**TASK BRIEF**
Return only what lies between the first line of the entries and the line containing "and the state-changing", both lines included.

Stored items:

|---|

(** * Peg solitaire: a shallow embedding of [scripts.js]

    The game core of the script (the memento, the originator, the caretaker
    and the state-changing part of the UI handlers) is translated to Rocq
    functions, and the properties of the design document are stated and
    proved, or refuted, over them.

    Conventions of the embedding.
    - JS numbers that serve as coordinates and array indices are integers,
      modelled in [Z]; counters are in [nat].
    - A cell slot holds ['-'], [0] or [1], or no cell value at all.  The
      script inspects cells only with [===] against these three constants,
      which cannot tell a hole, [undefined] and [null] apart: the three are
      one value here, [None].
    - The state objects ([originator.state] and the [state] of each memento)
      live in a heap and are named by references, so that what
      [ConcreteMemento.getState] hands out is the object itself and not a
      copy of it.  Below a state object nothing is shared, and the board of
      a state object is a value here: whenever the script assigns
      [state.board] or builds the state of a memento, it builds new arrays
      down to the cells ([map] with a spread, the JSON round trip), and no
      method keeps a reference to a board or to a row anywhere else.

    The file has three parts: the embedding of the script, the vocabulary
    of the properties, and the properties with their proofs. *)

From Stdlib Require Import Ascii.
From stdpp Require Import base option list gmap strings pretty.

Local Open Scope Z_scope.

(** ** Cells and JS arrays *)

(** [CELL_TYPES]: ['-'], [0] and [1]. *)
Inductive Cell := INVALID | EMPTY | PEG.

#[global] Instance Cell_eq_dec : EqDecision Cell.
Proof. solve_decision. Defined.

(** [v === CELL_TYPES.PEG] and [v === CELL_TYPES.EMPTY] for a value read
    from a row. *)
Definition is_peg (v : option Cell) : bool := bool_decide (v = Some PEG).
Definition is_empty (v : option Cell) : bool := bool_decide (v = Some EMPTY).

(** A row of the board is a JS array: its elements, where [None] is a slot
    without a cell value, and the properties it may have acquired under keys
    that are not array indices (negative integers).  Every non-negative
    integer counts as an array index. *)
Record JsArray := mkArr { elems : list (option Cell); props : gmap Z Cell }.

Definition arr_of_list (l : list Cell) : JsArray := mkArr (Some <$> l) ∅.

(** [a.length] *)
Definition arr_length (a : JsArray) : nat := length (elems a).

(** [a[i]]: [None] stands for [undefined]. *)
Definition arr_get (a : JsArray) (i : Z) : option Cell :=
  if i <? 0 then props a !! i else mjoin (elems a !! Z.to_nat i).

(** [a[i] = v]: inside the array the slot is overwritten; at or beyond its
    end the array grows up to [i], leaving holes in between; a negative key
    becomes an ordinary property. *)
Definition arr_set (a : JsArray) (i : Z) (v : Cell) : JsArray :=
  if i <? 0 then mkArr (elems a) (<[i := v]> (props a))
  else
    let n := Z.to_nat i in
    if (n <? length (elems a))%nat
    then mkArr (<[n := Some v]> (elems a)) (props a)
    else mkArr (elems a ++ replicate (n - length (elems a)) None ++ [Some v])
               (props a).

(** [[...a]]: a new array with the elements of [a]; properties that are not
    elements are not copied.  [JSON.parse(JSON.stringify(a))] yields the same
    array. *)
Definition arr_copy (a : JsArray) : JsArray := mkArr (elems a) ∅.

(** [board[r]] for the outer array, which the script never writes by
    index. *)
Definition board_row (b : list JsArray) (r : Z) : option JsArray :=
  if r <? 0 then None else b !! Z.to_nat r.

(** [board[r]?.[c]] *)
Definition cell_at (b : list JsArray) (r c : Z) : option Cell :=
  row ← board_row b r; arr_get row c.

(** [board.flat().filter(v => v === CELL_TYPES.PEG).length], the peg count of
    [ConcreteMemento.getName]. *)
Definition countPegs (b : list JsArray) : nat :=
  length (filter (λ v, v = Some PEG) (concat (elems <$> b))).

(** [DIRECTIONS], as pairs [(dx, dy)]. *)
Definition DIRECTIONS : list (Z * Z) := [(0, 2); (0, -2); (2, 0); (-2, 0)].

(** ** The state object and the programs that act on it *)

(** [{ board, selectedPeg }]; [selectedPeg] is [null] or [{ r, c }]. *)
Record State := mkState {
  board : list JsArray;
  selectedPeg : option (Z * Z)
}.

(** A method of the originator is a program over the accesses it makes to
    [this.state]: the control flow is the method's, and the accesses are
    explicit, so that a program can be run on a state object and the cells
    it touches can be listed. *)
Inductive Prog (A : Type) : Type :=
  | Ret (a : A)
  | Throw
  | ReadState (k : State → Prog A)
  | SetSelected (v : option (Z * Z)) (k : Prog A)
  | SetBoard (b : list JsArray) (k : Prog A)
  | ReadCell (r c : Z) (k : option Cell → Prog A)
  | ReadCellOpt (r c : Z) (k : option Cell → Prog A)
  | WriteCell (r c : Z) (v : Cell) (k : Prog A).
Arguments Ret {A} a.
Arguments Throw {A}.
Arguments ReadState {A} k.
Arguments SetSelected {A} v k.
Arguments SetBoard {A} b k.
Arguments ReadCell {A} r c k.
Arguments ReadCellOpt {A} r c k.
Arguments WriteCell {A} r c v k.

Fixpoint bind {A B} (p : Prog A) (f : A → Prog B) : Prog B :=
  match p with
  | Ret a => f a
  | Throw => Throw
  | ReadState k => ReadState (λ s, bind (k s) f)
  | SetSelected v k => SetSelected v (bind k f)
  | SetBoard b k => SetBoard b (bind k f)
  | ReadCell r c k => ReadCell r c (λ x, bind (k x) f)
  | ReadCellOpt r c k => ReadCellOpt r c (λ x, bind (k x) f)
  | WriteCell r c v k => WriteCell r c v (bind k f)
  end.

Declare Scope js_scope.
Delimit Scope js_scope with js.
Notation "'let*' x ':=' m 'in' k" := (bind m (λ x, k))
  (at level 10, x pattern, m at level 100, k at level 200) : js_scope.
Notation "m ';;' k" := (bind m (λ _, k))
  (at level 100, k at level 200, right associativity) : js_scope.

(** [this.state.selectedPeg] *)
Definition get_selectedPeg : Prog (option (Z * Z)) :=
  ReadState (λ s, Ret (selectedPeg s)).
(** [this.state.selectedPeg = v] *)
Definition set_selectedPeg (v : option (Z * Z)) : Prog unit :=
  SetSelected v (Ret ()).
(** [this.state.board = b] *)
Definition set_board (b : list JsArray) : Prog unit := SetBoard b (Ret ()).
(** [this.state.board[r][c]] *)
Definition read_cell (r c : Z) : Prog (option Cell) := ReadCell r c Ret.
(** [board[r]?.[c]] on [this.state.board] *)
Definition read_cell_opt (r c : Z) : Prog (option Cell) := ReadCellOpt r c Ret.
(** [this.state.board[r][c] = v] *)
Definition write_cell (r c : Z) (v : Cell) : Prog unit :=
  WriteCell r c v (Ret ()).
(** [this.state.board.length] *)
Definition board_length : Prog nat := ReadState (λ s, Ret (length (board s))).
(** [this.state.board[r].length] *)
Definition row_length (r : nat) : Prog nat :=
  ReadState (λ s, match board s !! r with
                 | Some row => Ret (arr_length row)
                 | None => Throw
                 end).

(** A [for] loop over the items of [l] that updates the local variables
    [acc]. *)
Fixpoint for_each {A B} (l : list A) (acc : B) (body : B → A → Prog B)
    : Prog B :=
  match l with
  | [] => Ret acc
  | x :: l' => bind (body acc x) (λ acc', for_each l' acc' body)
  end.

(** How a program ends: with a value, or with the [TypeError] that JS raises
    on [undefined[c]]. *)
Inductive completion (A : Type) :=
  | Normal (a : A)
  | TypeError.
Arguments Normal {A} a.
Arguments TypeError {A}.

#[global] Instance completion_eq_dec {A} `{EqDecision A} :
  EqDecision (completion A).
Proof. solve_decision. Defined.

(** The state after [board[r][c] = v], when [board[r]] is the array [row]. *)
Definition store_cell (s : State) (r c : Z) (row : JsArray) (v : Cell)
    : State :=
  mkState (<[Z.to_nat r := arr_set row c v]> (board s)) (selectedPeg s).
Arguments store_cell : simpl never.

(** Running a program on a state object: the completion and the state the
    program leaves, also when it throws half-way. *)
Fixpoint run {A} (p : Prog A) (s : State) : completion A * State :=
  match p with
  | Ret a => (Normal a, s)
  | Throw => (TypeError, s)
  | ReadState k => run (k s) s
  | SetSelected v k => run k (mkState (board s) v)
  | SetBoard b k => run k (mkState b (selectedPeg s))
  | ReadCell r c k =>
      match board_row (board s) r with
      | Some row => run (k (arr_get row c)) s
      | None => (TypeError, s)
      end
  | ReadCellOpt r c k => run (k (cell_at (board s) r c)) s
  | WriteCell r c v k =>
      match board_row (board s) r with
      | Some row => run k (store_cell s r c row v)
      | None => (TypeError, s)
      end
  end.

Inductive Access := Read (r c : Z) | Write (r c : Z).

(** The cell accesses a program makes on a state object, in order. *)
Fixpoint accesses {A} (p : Prog A) (s : State) : list Access :=
  match p with
  | Ret _ | Throw => []
  | ReadState k => accesses (k s) s
  | SetSelected v k => accesses k (mkState (board s) v)
  | SetBoard b k => accesses k (mkState b (selectedPeg s))
  | ReadCell r c k =>
      Read r c ::
      match board_row (board s) r with
      | Some row => accesses (k (arr_get row c)) s
      | None => []
      end
  | ReadCellOpt r c k => Read r c :: accesses (k (cell_at (board s) r c)) s
  | WriteCell r c v k =>
      Write r c ::
      match board_row (board s) r with
      | Some row => accesses k (store_cell s r c row v)
      | None => []
      end
  end.

(** ** Originator: the game rules *)

Inductive Action := SELECT | MOVE_SUCCESS | NO_ACTION.

#[global] Instance Action_eq_dec : EqDecision Action.
Proof. solve_decision. Defined.

(** [Originator.tryMove].  The quotients [dr / 2] and [dc / 2] are taken only
    after the distance test, on values among [-2], [0] and [2], where the
    floating-point quotient of JS is the integer quotient. *)
Definition tryMove (fr fc tr tc : Z) : Prog bool :=
  (let dr := tr - fr in
   let dc := tc - fc in
   let isValidDistance :=
     (Z.abs dr =? 2) && (dc =? 0) || (Z.abs dc =? 2) && (dr =? 0) in
   if negb isValidDistance then Ret false else
   let mr := fr + dr / 2 in
   let mc := fc + dc / 2 in
   let* mid := read_cell mr mc in
   if negb (is_peg mid) then Ret false else
   write_cell fr fc EMPTY ;;
   write_cell mr mc EMPTY ;;
   write_cell tr tc PEG ;;
   Ret true)%js.

(** [Originator.selectCell]; [sel?.r === r && sel?.c === c] holds when the
    selection is [{ r, c }]. *)
Definition selectCell (r c : Z) : Prog Action :=
  (let* cell := read_cell r c in
   if is_peg cell then
     let* sel := get_selectedPeg in
     set_selectedPeg
       (if bool_decide (sel = Some (r, c)) then None else Some (r, c)) ;;
     Ret SELECT
   else if is_empty cell then
     let* sel := get_selectedPeg in
     match sel with
     | Some (sr, sc) =>
         let* moveResult := tryMove sr sc r c in
         if (moveResult : bool) then
           set_selectedPeg None ;; Ret MOVE_SUCCESS
         else Ret NO_ACTION
     | None => Ret NO_ACTION
     end
   else Ret NO_ACTION)%js.

Record GameStatus := mkStatus {
  isGameOver : bool;
  isWin : bool;
  pegsRemaining : nat
}.

(** [Originator.checkGameState]; the local counters are the pair
    [(pegs, possibleMoves)]. *)
Definition checkGameState : Prog GameStatus :=
  (let* nrows := board_length in
   let* counters :=
     for_each (seq 0 nrows) (0%nat, 0%nat) (λ acc r,
       let* ncols := row_length r in
       for_each (seq 0 ncols) acc (λ acc c,
         let* cell := read_cell (Z.of_nat r) (Z.of_nat c) in
         if is_peg cell then
           let* possibleMoves :=
             for_each DIRECTIONS (snd acc) (λ possibleMoves d,
               let '(dx, dy) := d in
               let nr := Z.of_nat r + dx in
               let nc := Z.of_nat c + dy in
               let mr := Z.of_nat r + dx / 2 in
               let mc := Z.of_nat c + dy / 2 in
               let* landing := read_cell_opt nr nc in
               if is_empty landing then
                 let* mid := read_cell_opt mr mc in
                 Ret (if is_peg mid then S possibleMoves else possibleMoves)
               else Ret possibleMoves) in
           Ret (S (fst acc), possibleMoves)
         else Ret acc)) in
   let pegs := fst counters in
   let possibleMoves := snd counters in
   Ret (mkStatus ((pegs =? 1)%nat || (possibleMoves =? 0)%nat)
                 (pegs =? 1)%nat
                 pegs))%js.

(** [initialBoardLayout] *)
Definition initialBoardLayout : list JsArray :=
  arr_of_list <$>
  [ [INVALID; INVALID; PEG; PEG; PEG; INVALID; INVALID];
    [INVALID; INVALID; PEG; PEG; PEG; INVALID; INVALID];
    [PEG; PEG; PEG; PEG; PEG; PEG; PEG];
    [PEG; PEG; PEG; EMPTY; PEG; PEG; PEG];
    [PEG; PEG; PEG; PEG; PEG; PEG; PEG];
    [INVALID; INVALID; PEG; PEG; PEG; INVALID; INVALID];
    [INVALID; INVALID; PEG; PEG; PEG; INVALID; INVALID] ].

(** The state object built by [new Originator(layout)], and rebuilt by
    [restartGame]: the rows of the layout are copied. *)
Definition fresh_state (layout : list JsArray) : State :=
  mkState (arr_copy <$> layout) None.
(** The two errors [embeddings] raises. *)
Definition no_input_error : HTTPException :=
  {| status_code := 400;
     detail := lit "Input must contain at least one non-empty string." |}.

Definition encoding_error (e : Exception) : HTTPException :=
  {| status_code := 500;
     detail := lit "Encoding failed: " ++ exc_str e |}.

(** What [embeddings] answers once the world has answered its call. *)
Definition embeddings_reply (g : Globals) (outcome : raises (list ndarray))
  : reply EmbeddingsBody :=
  match outcome with
  | Returned vecs =>
      Responds {| emb_model := MODEL_NAME g;
                  emb_dimension := EMBEDDING_DIM g;
                  data := map (fun v => {| embedding := tolist v |}) vecs |}
  | Raised e => Fails (encoding_error e)
  end.

(** Model name and dimension a reply reports, when it reports them. *)
Definition reported (r : reply Body) : option (str * Z) :=
  match r with
  | Responds (health_body b) => Some (health_model b, health_dimension b)
  | Responds (root_body b) => Some (root_model b, root_dimension b)
  | Responds (embeddings_body b) => Some (emb_model b, emb_dimension b)
  | Fails _ => None
  end.

(** A reply agrees with the globals when it reports their model name and
    dimension, or is an error and reports none. *)
Definition agrees (g : Globals) (out : reply Body) : Prop :=
  match reported out with
  | Some nd => nd = (MODEL_NAME g, EMBEDDING_DIM g)
  | None => exists e, out = Fails e
  end.

End Service.

Arguments Ret {number SentenceTransformer A} a.
Arguments Do {number SentenceTransformer A X} c k.

(** ** The filter, in the words of the contract

    An element is usable when it is a string that is neither empty nor made
    of whitespace only. *)
Definition whitespace_only (s : str) : bool := forallb isspace s.

Definition usable (t : pyobj) : bool :=
  match t with
  | py_str s => negb (Nat.eqb (List.length s) 0) && negb (whitespace_only s)
  | _ => false
  end.
(** * envconfig: typed access to environment variables

    A shallow embedding of the Go package [envconfig] (files [setter.go]
    and the accessor file that holds [LoadStruct] and the [Get*] family),
    together with the parts of the Go standard library the package calls
    ([strconv.ParseBool], [strconv.ParseInt], [strconv.Atoi],
    [strings.Split], [strings.TrimSpace], [os.Getenv], [os.LookupEnv] and
    the fragment of [reflect] used to write struct fields).

    Go strings are byte sequences; they are modelled by [string], whose
    characters are the 256 byte values.  Go integers are modelled by [Z]
    with the conversions that truncate written out.  The process
    environment is a finite map from names to values. *)

From Stdlib Require Import ZArith Ascii String List Lia Bool.
From stdpp Require Import base option list strings gmap.

Local Open Scope string_scope.
Local Open Scope list_scope.
Local Open Scope Z_scope.

(** ** Platform *)

(** The width of Go's [int] depends on the platform. *)
Inductive Arch : Set := Arch32 | Arch64.

Definition IntSize (a : Arch) : Z :=
  match a with Arch32 => 32 | Arch64 => 64 end.

(** Conversion of an [int64] to a signed integer of [w] bits, as done by
    Go's [int(x)]: the low [w] bits, read in two's complement. *)
Definition wrapSigned (w : Z) (x : Z) : Z :=
  (x + 2 ^ (w - 1)) mod 2 ^ w - 2 ^ (w - 1).
(** C6. An inline supporting document that matches the pattern of
    [parseDataUrl] with media type [media_type] has its media type looked
    at, and the document step calls [uploadFile] for [sendPhoto] with the
    file field [photo] when [media_type] starts with [image/], for
    [sendDocument] with the file field [document] otherwise, as specified.  But either call of [uploadFile] throws at [append] before [fetch]
    is reached: in a run that reaches the attachments no call is made for
    the document, by neither operation, and the console holds the warning of
    the inline branch. *)
Theorem inline_document_upload_throws (s media_type b64 : string) :
  reaches_attachments net env req = true ->
  req_field req "surat_keterangan_url" = Some (VStr s) ->
  data_url_match s media_type b64 ->
  send_surat_keterangan net tok chat (VStr s)
  = try_catch
      (bind (uploadFile net tok chat (Buffer_from_base64 b64)
               ("surat_keterangan." ++ extension media_type) media_type
               (if Str.startsWith "image/" media_type then "sendPhoto" else "sendDocument")
               (if Str.startsWith "image/" media_type then "photo" else "document")
               "📎 Surat Keterangan")
            (fun _ => ret tt))
      (fun _ => console_warn "failed sending surat_keterangan (dataurl):") /\
  (forall operation fieldName w,
     uploadFile net tok chat (Buffer_from_base64 b64)
       ("surat_keterangan." ++ extension media_type) media_type
       operation fieldName "📎 Surat Keterangan" w
     = (Throw TypeError, w)) /\
  calls_with_caption caption_surat_keterangan (sent (run net env req)) = [] /\
  In (Warn "failed sending surat_keterangan (dataurl):") (console (run net env req)).
Proof.
  intros Hr Hf Hm.
  destruct (data_url_match_truthy _ _ _ Hm) as (Ht & Hd & E).
  destruct (parseable_inline_match _ _ _ Hm) as (_ & _ & Hp).
  split; [|split; [|split]].
  - unfold send_surat_keterangan, parseDataUrl. rewrite Ht, Hd, E, bind_lift_Ok.
    cbn [mime buffer filename].
    destruct (Str.startsWith "image/" media_type); reflexivity.
  - intros operation fieldName w. reflexivity.
  - destruct (reaches_trace net env req Hr) as (_ & _ & Hc).
    rewrite Hc, (attachment_given req _ _ Hf).
    unfold surat_keterangan_calls. rewrite Ht, Hd. reflexivity.
  - destruct (reaches_console net env req Hr) as (text & d & _ & _ & ->).
    apply in_or_app. right. apply in_or_app. right.
    rewrite (attachment_given req _ _ Hf).
    unfold surat_keterangan_warnings. rewrite Ht, Hd, Hp. left. reflexivity.
Qed.

End Inline.

(** ** The summary *)

Section Summary.

Context {numbers : Numbers} {host : Host}.
Variable env : process_env.
Variable req : request.

Local Abbreviation tok := (env_text (BOT_TOKEN env)).
Local Abbreviation chat := (env_text (CHAT_ID env)).

Lemma reaches_intro (net : list fetch_call -> fetch_call -> fetch_result)
    (text : string) (d : value) :
  method req = "POST" ->
  configured env = true ->
  summary_text req = Some text ->
  net [] (sendMessage_call tok chat text) = Resolves (Some d) ->
  d <> VNull ->
  reaches_attachments net env req = true.
Proof.
  intros Hm Hc Ht Hn Hd. unfold reaches_attachments, summary_call.
  rewrite Hm, Hc, Ht. cbn [option_map]. rewrite Hn.
  destruct d; try reflexivity. contradiction.
Qed.


End Summary.

(** ** Requests without attachment *)

Section Plain.

Context {numbers : Numbers} {host : Host}.
Variable net : list fetch_call -> fetch_call -> fetch_result.
Variable env : process_env.
Variable req : request.

Local Abbreviation tok := (env_text (BOT_TOKEN env)).
Local Abbreviation chat := (env_text (CHAT_ID env)).

Lemma read_body_ok (b : option value) : req_body req = Body b -> read_body req = Ok b.
Proof. intros H. unfold read_body. rewrite H. reflexivity. Qed.

Lemma req_field_readable (k : string) (v : value) :
  req_field req k = Some v -> exists b, read_body req = Ok b.
Proof.
  unfold req_field. destruct (read_body req) as [b|]; [|discriminate].
  intros _. exists b. reflexivity.
Qed.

|---|

**EXERCISE ANSWER**
(** * Peg solitaire: a shallow embedding of [scripts.js]

    The game core of the script (the memento, the originator, the caretaker
    and the state-changing part of the UI handlers) is translated to Rocq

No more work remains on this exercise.